2012 marks the end of the Mayan Calendar. Basically what happens in that calendar, is that it maps the normal variation of changes in Mother Earth. She has had pole shifts, and huge rearrangements of the continents, most notably the disappearance of Atlantis and Lemuria.  The islands of Hawaii are all that is left of Lemuria, they once were the mountain tops.

Everybody has their two bits to say about the 'end of the world'. Mostly people who try to sell books. They also sell sensationalism, fear, and dread. It is for that reason I have avoided the topic like the plague in my own learning and study.

Catholicism has a group called 'my chosen Remnant', who listens and pays close attention to Blessed Mother. I have been a part of this group since 1990. Back then, I learned in a small book, that there would be a great war between good and evil. There would be disasters. And three days of darkness. It was important to go inside, not open the door or even look out a window. Dark spirits would sound like family members trying to get in. We were advised to have candles blessed by a priest. That is the only thing that would light. And to line the windows with aluminum foil to block out what was 'out there'. When this was done, everything outside would be Spring. And it would last that way forever.
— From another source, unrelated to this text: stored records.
(* ===== verification/PpcSystem.v ===== *)
(** * The ppc64_cpu tests on a machine

    An abstract machine: a number of cores, of which the first ones are online with the
    same number of threads.  The class [PpcMachine] states that the environment behaves
    as [ppc64_cpu] on such a machine.  The theorems show what the parser and
    [verify_system_state] report, and that the tests pass and where they leave the
    machine. *)

From S2P Require Import Prelude PyStr PyFloat PyVal PyRegex Avocado Logic Ppc64Cpu PpcParse.
Open Scope Z_scope.

(** ** What the checks report *)

Section reports.
Context {W : Type} {HE : Env W} {HL : PpcLib W}.
Implicit Types (w : W) (x : ppc_self).

Lemma output_runs cmd out w w' x :
  env_system_output cmd [Shell] w = (Ret out, w') → runs (output cmd) w x (Ret out) w' x.
Proof. intros H. unfold output, process_system_output. by apply runs_ext. Qed.

Lemma parse_runs pad fin ms w x :
  ms ≠ [] → Forall valid_core ms → NoDup (map cs_number ms) →
  env_system_output "ppc64_cpu --info" [Shell] w = (Ret (str_of (info_text pad fin ms)), w) →
  ∃ info, runs parse_ppc64_cpu_info w x (Ret info) w x ∧ describes info ms.
Proof.
  intros Hne Hv Hnd Hout. eexists. split; [|by apply describes_cores].
  unfold parse_ppc64_cpu_info.
  eapply runs_bind.
  { apply runs_try_ret. eapply runs_bind; [by apply output_runs|]. apply runs_ret. }
  cbv beta iota. rewrite parse_text by done. cbv beta iota zeta.
  destruct (ci_inconsistent _); run.
Qed.

(** C12: [parse_ppc64_cpu_info] reads back the machine that [ppc64_cpu --info] prints, whatever
    the blanks between the columns: the number of cores, the online and the offline cores
    in order, the online threads of each core, whether two online cores differ in
    them, and otherwise their common number. *)
Theorem parse_ppc64_cpu_info_correct (pad fin : Z → nat) (ms : list core_state) (w : W) (x : ppc_self) :
  ms ≠ [] → Forall valid_core ms → NoDup (map cs_number ms) →
  env_system_output "ppc64_cpu --info" [Shell] w = (Ret (str_of (info_text pad fin ms)), w) →
  ∃ info, runs parse_ppc64_cpu_info w x (Ret info) w x ∧ describes info ms.
Proof. apply parse_runs. Qed.

(** What the commands answer in a world that they do not change. *)
Record observed (w : W) (ms : list core_state) (smt : string) (cores cpus : Z) : Prop := {
  ob_info : ∃ pad fin, env_system_output "ppc64_cpu --info" [Shell] w = (Ret (str_of (info_text pad fin ms)), w);
  ob_smt : ∃ out, env_system_output "ppc64_cpu --smt" [Shell] w = (Ret out, w) ∧ smt_of_output out = Ret smt;
  ob_cores : ∃ out, env_system_output "ppc64_cpu --cores-on" [Shell] w = (Ret out, w) ∧ cores_of_output out = Ret cores;
  ob_cpus : cpu_online_count w = (Ret cpus, w);
  ob_nonempty : ms ≠ [];
  ob_valid : Forall valid_core ms;
  ob_distinct : NoDup (map cs_number ms);
}.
Right now, forces are underway behind the scenes. I would like to think the death of the leader Kim Jong in North Korea was  an angel showed himself to him on a train! LOL Notice that the air is clearer. It is being scrubbed. And the nuclear weaponry has been dismantled. It won't work. All of this is behind the scenes.
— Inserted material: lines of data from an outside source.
(* ===== verification/IrqText.v ===== *)
(** * The texts that the irqbalance test reads

    The lines of [/proc/interrupts], the CPU lists of [smp_affinity_list] and the names of
    NVMe disks: what the test's patterns find in them. *)

From Stdlib Require Import Sorted.
From S2P Require Import Prelude PyStr PyFloat PyVal PyRegex Avocado Logic IrqBalance.
Open Scope Z_scope.

(** ** Numbers in a pattern *)

Lemma chars_of_nat z : 0 ≤ z → chars_of (py_str_Z z) = nat_chars z.
Proof. intros Hz. rewrite chars_of_str_Z. destruct (Z.ltb_spec z 0); [lia|done]. Qed.

(** The digits of a number, as the patterns see them. *)
Lemma nat_digits z : 0 ≤ z → ∃ d ds, chars_of (py_str_Z z) = d :: ds ∧ all_digits (d :: ds).
Proof.
  intros Hz. rewrite chars_of_nat by done. destruct (nat_chars_spec z Hz) as (Hne & Hd & _).
  destruct (nat_chars z) as [|d ds]; [done|]. eauto.
Qed.

(** The text does not begin with a character of the class. *)
Abbreviation head_not q l := (match l with [] => True | c :: _ => q c = false end).

(** [(\d+)] on a number: the group is the number. *)
Lemma run_number ml {R} n z l b g (k : pos → groups → option R) x :
  0 ≤ z → head_not is_digit l →
  k (Pos (after b (chars_of (py_str_Z z))) l) ((n, chars_of (py_str_Z z)) :: g) = Some x →
  run ml (RGroup n (RPlus Rdigit)) (Pos b (chars_of (py_str_Z z) ++ l)) g k = Some x.
Proof.
  intros Hz Hl Hk. destruct (nat_digits z Hz) as (d & ds & E & Hd). rewrite E in *.
  rewrite run_group. apply run_plus_class; [done|done|]. by rewrite text_between_app.
Qed.

(** ... and no shorter part of the number is tried with success. *)
Lemma run_number_none ml {R} n z l b g (k : pos → groups → option R) :
  0 ≤ z → head_not is_digit l →
  (∀ b' w2 g', all_digits w2 → k (Pos b' (w2 ++ l)) g' = None) →
  run ml (RGroup n (RPlus Rdigit)) (Pos b (chars_of (py_str_Z z) ++ l)) g k = None.
Proof.
  intros Hz Hl Hk. destruct (nat_digits z Hz) as (d & ds & E & Hd). rewrite E.
  rewrite run_group. apply run_plus_class_none; [done|done|]. intros w1 w2 ->. apply Hk.
  inversion Hd as [|? ? _ Hds]; subst. by apply Forall_app in Hds as [_ ?].
Qed.

Lemma run_char_no ml {R} c p g (k : pos → groups → option R) :
  head_not (Ascii.eqb c) (rest p) → run ml (RChar c) p g k = None.
Proof. intros H. by apply run_class_no. Qed.

(** ** CPU ranges *)

Lemma m_group_str_Z n z g t p :
  group_chars n g = Some (chars_of (py_str_Z z)) → m_group n (RMatch t g p) = py_str_Z z.
Proof. intros E. unfold m_group. cbn [m_groups]. by rewrite E, str_of_chars_of. Qed.

(** A range [a-b] at the start of a text. *)
Definition range_text (a b : Z) : string := py_str_Z a +:+ "-" +:+ py_str_Z b.

Lemma match_range a b t :
  0 ≤ a → 0 ≤ b → head_not is_digit (chars_of t) →
  ∃ m, re_match re_range (range_text a b +:+ t) = Some m ∧
    py_int (VStr (m_group 1 m)) = Ret a ∧ py_int (VStr (m_group 2 m)) = Ret b.
Proof.
  intros Ha Hb Ht. unfold re_match, match_at, start, range_text, re_range. autorewrite with pystr.
  rewrite <- app_assoc. change (chars_of "-") with ["-"%char]. cbn [app].
  eexists. split; [|split].
  - rewrite run_seq. apply run_number; [done|done|]. rewrite run_seq. unfold RChar.
    rewrite run_class by done. rewrite <- (app_nil_l (chars_of t)). apply run_number; [done|done|]. done.
  - erewrite m_group_str_Z by done. apply py_int_str.
  - erewrite m_group_str_Z by done. apply py_int_str.
Qed.

(** A number that no dash follows is no range. *)
Lemma match_range_no a t :
  0 ≤ a → head_not is_digit (chars_of t) → head_not (Ascii.eqb "-") (chars_of t) →
  re_match re_range (py_str_Z a +:+ t) = None.
Proof.
  intros Ha Ht Hd. unfold re_match, match_at, start, re_range. autorewrite with pystr.
  rewrite run_seq. apply run_number_none; [done|done|]. intros b' w2 g' Hw.
  rewrite run_seq. apply run_char_no. cbn [rest]. destruct w2 as [|c w2]; [done|].
  inversion Hw as [|? ? Hc _]; subst. cbn [app]. by destruct (Ascii.eqb_spec "-" c) as [<-|].
Qed.

(** What [compare_range_strings] says of a range and of a text. *)
Lemma compare_ranges a b c d t :
  0 ≤ a → 0 ≤ b → 0 ≤ c → 0 ≤ d → head_not is_digit (chars_of t) →
  compare_range_strings (range_text a b) (range_text c d +:+ t) = Ret ((a =? c) && (b =? d)).
Proof.
  intros Ha Hb Hc Hd Ht. unfold compare_range_strings.
  destruct (match_range a b "" Ha Hb I) as (m1 & H1 & E1 & E2). rewrite string_app_nil_r in H1.
  destruct (match_range c d t Hc Hd Ht) as (m2 & H2 & E3 & E4). rewrite H1, H2, E1, E2.
  cbn [mbind result_bind]. by rewrite E3, E4.
Qed.

Lemma compare_single a b c t :
  0 ≤ c → head_not is_digit (chars_of t) → head_not (Ascii.eqb "-") (chars_of t) →
  compare_range_strings (range_text a b) (py_str_Z c +:+ t) = Ret false.
Proof.
  intros Hc Ht Hd. unfold compare_range_strings. rewrite (match_range_no c t) by done.
  by destruct (re_match re_range (range_text a b)).
Qed.

(** ** CPU lists as the kernel prints them *)

(** The maximal runs of consecutive numbers. *)
Fixpoint cpu_runs (a b : Z) (l : list Z) : list (Z * Z) :=
  match l with
  | [] => [(a, b)]
  | c :: l' => if c =? b + 1 then cpu_runs a c l' else (a, b) :: cpu_runs c c l'
  end.

Definition run_text (r : Z * Z) : string :=
  if fst r =? snd r then py_str_Z (fst r) else range_text (fst r) (snd r).

(** [%*pbl]: the runs, with commas between them. *)
Definition cpulist_text (l : list Z) : string :=
  match l with [] => "" | a :: l' => py_join "," (map run_text (cpu_runs a a l')) end.

(** The first run of a list. *)
Definition first_run (l : list Z) : option (Z * Z) :=
  match l with [] => None | a :: l' => head (cpu_runs a a l') end.

Lemma cpu_runs_cons a b l : ∃ e r, cpu_runs a b l = (a, e) :: r.
Proof.
  revert b. induction l as [|c l IH]; intros b; simpl; [eauto|].
  destruct (c =? b + 1); [apply IH|eauto].
Qed.

Lemma cpu_runs_nonneg a b l e r :
  0 ≤ a → 0 ≤ b → Forall (λ c, 0 ≤ c) l → cpu_runs a b l = (a, e) :: r → 0 ≤ e.
Proof.
  intros Ha. revert b. induction l as [|c l IH]; intros b Hb Hl; simpl; [naive_solver|].
  inversion Hl; subst. destruct (c =? b + 1); [by apply IH|naive_solver].
Qed.

(** A single run: the list is an interval. *)
Lemma cpu_runs_seq a b n : cpu_runs a b (seqZ (b + 1) (Z.of_nat n)) = [(a, b + Z.of_nat n)].
Proof.
  revert b. induction n as [|n IH]; intros b.
  - simpl. do 2 f_equal. lia.
  - rewrite seqZ_cons by lia. cbn [cpu_runs]. rewrite Z.eqb_refl.
    replace (Z.succ (b + 1)) with (b + 1 + 1) by lia.
    replace (Z.pred (Z.of_nat (S n))) with (Z.of_nat n) by lia. rewrite IH. do 2 f_equal. lia.
Qed.

Lemma cpu_runs_one a b l e :
  cpu_runs a b l = [(a, e)] → l = seqZ (b + 1) (Z.of_nat (length l)).
Proof.
  revert b. induction l as [|c l IH]; intros b; [done|]. cbn [cpu_runs length].
  destruct (Z.eqb_spec c (b + 1)) as [->|Hne].
  - intros E. rewrite (IH _ E) at 1. rewrite (seqZ_cons (b + 1)) by lia. do 2 f_equal; lia.
  - destruct (cpu_runs_cons c c l) as (? & ? & ->). congruence.
Qed.

Lemma seq_last a n : last_opt (seqZ a (Z.of_nat (S n))) = Some (a + Z.of_nat n).
Proof.
  replace (Z.of_nat (S n)) with (Z.of_nat n + 1) by lia. rewrite seqZ_app by lia.
  replace (seqZ (a + Z.of_nat n) 1) with [a + Z.of_nat n] by done. apply last_opt_snoc.
Qed.

Abbreviation increasing_list := (StronglySorted Z.lt).

(** In an increasing list, the first run reaches the last element only if it is the only
    one. *)
Lemma first_run_last a b l e r :
  increasing_list (b :: l) → cpu_runs a b l = (a, e) :: r → last_opt (b :: l) = Some e → r = [].
Proof.
  revert b. induction l as [|c l IH]; intros b Hs Hr Hl; simpl in Hr; [naive_solver|].
  inversion Hs as [|? ? Hs' Hb]; subst. destruct (c =? b + 1); [by apply (IH c)|].
  injection Hr as <- <-. inversion Hs' as [|? ? _ Hc]; subst. inversion Hb as [|? ? Hbc _]; subst.
  change (last_opt (c :: l) = Some b) in Hl. destruct l as [|d l].
  { injection Hl as ->. lia. }
  pose proof (last_opt_elem (d :: l) b Hl) as Hin.
  rewrite list.Forall_forall in Hc. specialize (Hc b Hin). lia.
Qed.

(** The text after the first run. *)
Lemma cpulist_text_head l e r a :
  cpu_runs a a l = (a, e) :: r → ∃ t, cpulist_text (a :: l) +:+ NL = run_text (a, e) +:+ t ∧
    head_not is_digit (chars_of t) ∧ head_not (Ascii.eqb "-") (chars_of t).
Proof.
  intros E. unfold cpulist_text. rewrite E. destruct r as [|x r].
  - exists NL. by split_and!.
  - exists ("," +:+ py_join "," (map run_text (x :: r)) +:+ NL). cbn [map py_join].
    rewrite <- !string_app_assoc. by split_and!.
Qed.

(** What the comparison says of the range [a-b] and the list [m] that the kernel prints: its
    first run has two CPUs at least, and is [a-b]. *)
Lemma compare_cpulist a b m :
  0 ≤ a → 0 ≤ b → Forall (λ c, 0 ≤ c) m →
  compare_range_strings (range_text a b) (cpulist_text m +:+ NL) =
    Ret (match first_run m with
         | Some (c, d) => negb (c =? d) && ((a =? c) && (b =? d))
         | None => false
         end).
Proof.
  intros Ha Hb Hm. destruct m as [|c m].
  - cbn [first_run]. unfold compare_range_strings. change (re_match re_range (cpulist_text [] +:+ NL)) with (@None rmatch).
    by destruct (re_match re_range (range_text a b)).
  - inversion Hm as [|? ? Hc Hm']; subst. destruct (cpu_runs_cons c c m) as (e & r & E).
    pose proof (cpu_runs_nonneg c c m e r Hc Hc Hm' E) as He.
    destruct (cpulist_text_head m e r c E) as (t & Ht & Hd & Hdash). unfold first_run. rewrite E. cbn [head].
    rewrite Ht. unfold run_text. cbn [fst snd]. destruct (c =? e); cbn [negb andb].
    + by apply compare_single.
    + by apply compare_ranges.
Qed.

(** A list is an interval of two CPUs at least. *)
Definition interval (l : list Z) : Prop :=
  ∃ a n, l = seqZ a (Z.of_nat (S (S n))).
From what I understand, 2011 was a year of ramping up the cosmic energy, or vibration, in bits and starts interspersed with time for rest and assimilation. 2012 is going to be a roller coaster ride, followed by one big change after the other. This is normal, natural and healthy for Mother Earth. She gets to graduate with all of us on her to a higher dimension. I have been told I am in the sixth dimension already.    
She is going to the fifth.

I don't feel any different. Except my heart center is very active, and I sense loving energy through it. It resonates, and in resonating I pick up what is good for me and not. My thoughts are different. I don't have time for negativity and fear. And I am telepathic, both sending and receiving messages with others who do not know I have any hand in what they do. I do not judge their thoughts, just make note of them. But when I have a request, for example, I wanted my son to lay down in the back seat and sleep as I drove him to my mother's  before work. He thought it was his idea. I was just glad it got done! As a mother, I am not too fond of the nagging that is a part of parenting.

As your vibration starts to rise, you may have some clearing symptoms. Old issues coming up. Malaise, cough, cold.  This is the third dimension baggage getting released so that you can hold a higher frequency. If you did not go through this, the new energy would overwhelm you. Give yourself time to assimilate and rest. And also stay in touch with Nature.

As the video explains, the Mayans are the only ones that survived a pole shift on Earth. Use your heart to protect you. Keep it healthy, alive. And keep your vibration up. Think good thoughts, have an open mind, and know what is coming is going to be hundreds of times better than what we have on Earth now.